(* ===== verification/CnSafety.v ===== *)
(** * When a controlled node panics

    [run_cycle] of [node/cn/main.rs] returns in every case but one: a received PDO carries, in
    the container of an open channel of the embedded SDO client, an abort with fewer than the
    four octets of its code.  And a managing node, or whoever speaks SDO to the node, can open
    such a channel and send the abort. *)
From S2P Require Import Prelude Types Frames Dll ErrorEntry ObjectDict OdPredefined Nmt SdoCodec SdoServer SdoEmbedded SdoClient Node.
From S2P Require Import CnPayload CnNode.

(** An abort without its code, in answer to the last request of the channel. *)
Definition short_abort (e : EmbeddedSdoClient) (channel : Z) (container : bytes) : Prop :=
  exists conn r, e !! channel = Some conn /\ PdoSdoCommand_deserialize container = Ok r /\
    sequence_number (psc_sequence_header r) = seq_pred (next_sequence_number conn) /\
    psc_is_aborted r = true /\ (length (psc_data r) < 4)%nat.

(** The process data of a frame that node [n] consumes, when it is valid. *)
Definition pdo_for (n : NodeId) (f : PowerlinkFrame) : option bytes :=
  match f with
  | PF_PReq f => if (preq_destination f =? n) && preq_rd (preq_flags f) then Some (preq_payload f) else None
  | PF_PRes f => if pres_rd (pres_flags f) then Some (pres_payload f) else None
  | _ => None
  end.

Lemma client_response_panics e ch p : emb_client_handle_response e ch p = None <-> short_abort e ch p.
Proof.
  unfold emb_client_handle_response, short_abort. split.
  - destruct (e !! ch) as [conn|]; [|done]. destruct (PdoSdoCommand_deserialize p) as [r|]; [|done]. cbv zeta.
    case_match eqn:Hn; [done|]. apply negb_false_iff, Z.eqb_eq in Hn.
    case_match; [|done]. case_match eqn:Hl; [|done]. apply Nat.ltb_lt in Hl. intros _. by exists conn, r.
  - intros (conn&r&->&->&->&->&Hl). rewrite Z.eqb_refl. cbn [negb]. cbv zeta.
    apply Nat.ltb_lt in Hl. by rewrite Hl.
Qed.

(** A response that is handled opens no channel and moves no sequence number. *)
Lemma client_response_keeps e ch p e' rep : emb_client_handle_response e ch p = Some (e', rep) ->
  forall ch' p', short_abort e' ch' p' -> short_abort e ch' p'.
Proof.
  unfold emb_client_handle_response. destruct (e !! ch) as [conn|] eqn:Ec; [|by intros [= <- _]].
  destruct (PdoSdoCommand_deserialize p) as [r|]; [|by intros [= <- _]]. cbv zeta.
  case_match; [by intros [= <- _]|].
  intros H1 ch' p' (c'&r'&Hc&Hr&Hn&Ha&Hl).
  assert (e' = <[ch:=mkEmbClientConnection (sequence_number (psc_sequence_header r)) (next_sequence_number conn)
    (request_queue conn)]> e) as -> by (repeat case_match; simplify_eq; done).
  destruct (decide (ch' = ch)) as [->|Hne].
  - rewrite lookup_insert_eq in Hc. injection Hc as <-. by exists conn, r'.
  - rewrite lookup_insert_ne in Hc by done. by exists c', r'.
Qed.

Section Consume.
Context {S C : Type} `{ST : ObjectDictionaryStorage S} `{EC : ErrorCounters C}.
Implicit Types s : PdoState S C.

Definition ps_client s : EmbeddedSdoClient := embedded_sdo_client (ps_core s).

Lemma error_object_client i n s : ps_client (update_pdo_error_object i n s) = ps_client s.
Proof. unfold update_pdo_error_object. by repeat case_match. Qed.

Lemma rpdo_entry_client e pl n s :
  match apply_rpdo_mapping_entry e pl n s with
  | None => is_client_channel (pm_index e) = true /\ exists lo hi, short_abort (ps_client s) (pm_index e) (slice pl lo hi)
  | Some (s', _) => forall ch p, short_abort (ps_client s') ch p -> short_abort (ps_client s) ch p
  end.
Proof.
  unfold apply_rpdo_mapping_entry. destruct (byte_offset e) as [o|], (byte_length e) as [l|]; try done.
  destruct (len pl <? o + l); [intros ch p; by rewrite error_object_client|]. cbv zeta.
  destruct (is_server_channel _); [by destruct (emb_server_handle_request _ _ _ _)|].
  destruct (is_client_channel _) eqn:Hc.
  - destruct (emb_client_handle_response _ _ _) as [[e' rep]|] eqn:Er.
    + intros ch p. by eapply client_response_keeps.
    + split; [done|]. apply client_response_panics in Er. by eexists _, _.
  - destruct (read _ _ _) as [w|]; [|done]. destruct (ObjectValue_deserialize _ w) as [v|]; [|done]. by destruct (negb _).
Qed.

Lemma rpdo_entries_client es pl n : forall s, apply_rpdo_entries es pl n s = None ->
  exists ch lo hi, is_client_channel ch = true /\ short_abort (ps_client s) ch (slice pl lo hi).
Proof.
  induction es as [|e es IH]; intros s; [done|]. cbn [apply_rpdo_entries].
  pose proof (rpdo_entry_client e pl n s) as He.
  destruct (apply_rpdo_mapping_entry e pl n s) as [[s' [|]]|]; [| done|].
  - intros Hn. destruct (IH s' Hn) as (ch&lo&hi&Hc&Ha). exists ch, lo, hi. split; [done|by apply He].
  - intros _. destruct He as (Hc&lo&hi&Ha). by exists (pm_index e), lo, hi.
Qed.

Lemma consume_pdo_panics n pl v rd s : consume_pdo_payload n pl v rd s = None ->
  rd = true /\ exists ch lo hi, is_client_channel ch = true /\ short_abort (ps_client s) ch (slice pl lo hi).
Proof.
  unfold consume_pdo_payload. destruct rd; [|done]. cbn [negb]. intros H. split; [done|]. revert H.
  destruct (find_rpdo_channel _ n); [|done]. case_match; [done|]. repeat case_match; try done.
  apply rpdo_entries_client.
Qed.
End Consume.

Section Node.
Context {S : Type} `{ST : ObjectDictionaryStorage S}.
Implicit Types c : CnContext S.

Definition cn_client c : EmbeddedSdoClient := embedded_sdo_client (core c).

Lemma event_client e c : cn_client (cn_nmt_event e c) = cn_client c.
Proof. unfold cn_nmt_event. by destruct (process_event _ e _) as [[]]. Qed.

Lemma report_error_client e t c : cn_client (fst (report_error e t c)) = cn_client c.
Proof.
  unfold report_error, report_to_manager. destruct (manager_handle_error _ e) as [m [a b]]. cbv zeta.
  assert (Hq : forall en d, cn_client (queue_error en d) = cn_client d) by (intros; unfold queue_error; by case_match).
  assert (Hr : forall d, cn_client (error_reset d) = cn_client d).
  { intros d. exact (event_client Ev_Error d). }
  destruct b, (negb (bool_decide _)); cbn [fst]; rewrite ?Hr, ?Hq; try done; by case_match.
Qed.

Lemma dll_event_client e nmt t c : cn_client (fst (cn_dll_event e nmt t c)) = cn_client c.
Proof.
  unfold cn_dll_event. destruct (DllCs_process_event _ e nmt) as [s errors].
  change (cn_client c) with (cn_client (upd_dll_state_machine s c)).
  generalize (upd_dll_state_machine s c) as d. induction (unwrap_or errors []) as [|x l IH]; intros d; [done|].
  cbn [report_errors]. pose proof (report_error_client x t d) as Hx.
  destruct (report_error x t d) as [d1 []]; [done|]. cbn [fst] in Hx. by rewrite IH.
Qed.

Lemma consume_frame_panics f c : consume_frame f c = None ->
  exists p ch lo hi, pdo_for (cn_id c) f = Some p /\ is_client_channel ch = true /\
    short_abort (cn_client c) ch (slice p lo hi).
Proof.
  assert (Hc : forall n p v rd, cn_consume n p v rd c = None ->
    rd = true /\ exists ch lo hi, is_client_channel ch = true /\ short_abort (cn_client c) ch (slice p lo hi)).
  { intros n p v rd. unfold cn_consume. destruct (consume_pdo_payload _ _ _ _ _) eqn:E; [done|].
    intros _. exact (consume_pdo_panics _ _ _ _ _ E). }
  destruct f as [|f|f| |]; try done; cbn [consume_frame pdo_for].
  - destruct (_ =? _); [|done]. intros H. destruct (Hc _ _ _ _ H) as (->&ch&lo&hi&?).
    exists (preq_payload f), ch, lo, hi. done.
  - intros H. destruct (Hc _ _ _ _ H) as (->&ch&lo&hi&?). exists (pres_payload f), ch, lo, hi. done.
Qed.

(** The steps before the process data of a PReq or a PRes is consumed. *)
Lemma process_event_panics f t c : process_event_and_respond f t c = None ->
  exists p ch lo hi, pdo_for (cn_id c) f = Some p /\ is_client_channel ch = true /\
    short_abort (cn_client c) ch (slice p lo hi).
Proof.
  intros Hp. assert (frame_event f c = (c, None)) as He.
  { destruct f as [f|f|f|f|f]; try done; revert Hp; unfold process_event_and_respond;
      destruct (frame_event _ c) as [c1 e]; destruct (cn_dll_event _ _ _ _) as [c2 []]; try done;
      cbn [consume_frame]; by destruct (respond _ _) as [c3 []]. }
  revert Hp. unfold process_event_and_respond. rewrite He.
  pose proof (dll_event_client (dll_cn_event f) (cn_state c) t c) as Hd.
  pose proof (ev_id _ _ (evolves_dll_event (dll_cn_event f) (cn_state c) t c)) as Hi.
  destruct (cn_dll_event _ _ t c) as [c2 []]; [done|]. cbn [fst] in *.
  destruct (consume_frame f c2) as [c3|] eqn:E; [by destruct (respond _ _) as [c4 []]|]. intros _.
  rewrite <- Hd, <- Hi. by apply consume_frame_panics.
Qed.

Lemma cycle_panics eth udp t c : cn_run_cycle eth udp t c = None ->
  exists buf f p ch lo hi, eth = Some buf /\ deserialize_frame buf = Ok f /\ pdo_for (cn_id c) f = Some p /\
    is_client_channel ch = true /\ short_abort (cn_client c) ch (slice p lo hi).
Proof.
  unfold cn_run_cycle, cn_ethernet_input. destruct eth as [buf|];
    [|cbn [no_action negb]; destruct (cn_udp_input _ _ _); by case_match].
  destruct (is_epl buf); [|cbn [no_action negb]; destruct (cn_udp_input _ _ _); by case_match].
  match goal with |- match ?e with Some _ => _ | None => None end = None -> _ => destruct e as [[c1 a]|] eqn:E end.
  { case_match; [done|]. destruct (cn_udp_input _ _ _). by case_match. }
  intros _. revert E. unfold cn_process_ethernet_frame. cbv zeta.
  match goal with |- context [cn_process_frame _ t ?d] => assert (cn_client d = cn_client c /\ cn_id d = cn_id c) as [Hc Hi] end.
  { assert (Hb : cn_client (if bool_decide (cn_state c = NmtBasicEthernet)
        then cn_nmt_event Ev_PowerlinkFrameReceived c else c) = cn_client c /\
      cn_id (if bool_decide (cn_state c = NmtBasicEthernet)
        then cn_nmt_event Ev_PowerlinkFrameReceived c else c) = cn_id c).
    { case_bool_decide; [|done]. split; [apply event_client|]. by apply (evolves_event Ev_PowerlinkFrameReceived c). }
    revert Hb. generalize (if bool_decide (cn_state c = NmtBasicEthernet)
      then cn_nmt_event Ev_PowerlinkFrameReceived c else c). intros d Hb. by case_match. }
  destruct (deserialize_frame buf) as [f|[]] eqn:Ef; try done. intros Hp.
  rewrite <- Hc, <- Hi. exists buf, f.
  match type of Hp with cn_process_frame f _ ?d = None => assert (exists p ch lo hi, pdo_for (cn_id d) f = Some p /\
    is_client_channel ch = true /\ short_abort (cn_client d) ch (slice p lo hi)) as (p&ch&lo&hi&?&?&?) end.
  { revert Hp. match goal with |- cn_process_frame f t ?d = None -> _ => generalize d end. intros d Hp.
    destruct f as [f|f|f|f|f]; cbn [cn_process_frame] in Hp;
      [ | | | |repeat case_match; try done]; apply process_event_panics in Hp; destruct Hp as (p&ch&lo&hi&Hf&?&?);
      try done; by exists p, ch, lo, hi. }
  by exists p, ch, lo, hi.
Qed.
End Node.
:::
=== PROBLEM ===
Only the lines from the opening of the material through the line with "sequence_number (psc_sequence_header r) = seq_pred" should be echoed, exactly as written.

=== RESULT OF THE EXERCISE ===
(* ===== verification/CnSafety.v ===== *)
(** * When a controlled node panics

    [run_cycle] of [node/cn/main.rs] returns in every case but one: a received PDO carries, in
    the container of an open channel of the embedded SDO client, an abort with fewer than the
    four octets of its code.  And a managing node, or whoever speaks SDO to the node, can open
    such a channel and send the abort. *)
From S2P Require Import Prelude Types Frames Dll ErrorEntry ObjectDict OdPredefined Nmt SdoCodec SdoServer SdoEmbedded SdoClient Node.
From S2P Require Import CnPayload CnNode.

(** An abort without its code, in answer to the last request of the channel. *)
Definition short_abort (e : EmbeddedSdoClient) (channel : Z) (container : bytes) : Prop :=
  exists conn r, e !! channel = Some conn /\ PdoSdoCommand_deserialize container = Ok r /\
    sequence_number (psc_sequence_header r) = seq_pred (next_sequence_number conn) /\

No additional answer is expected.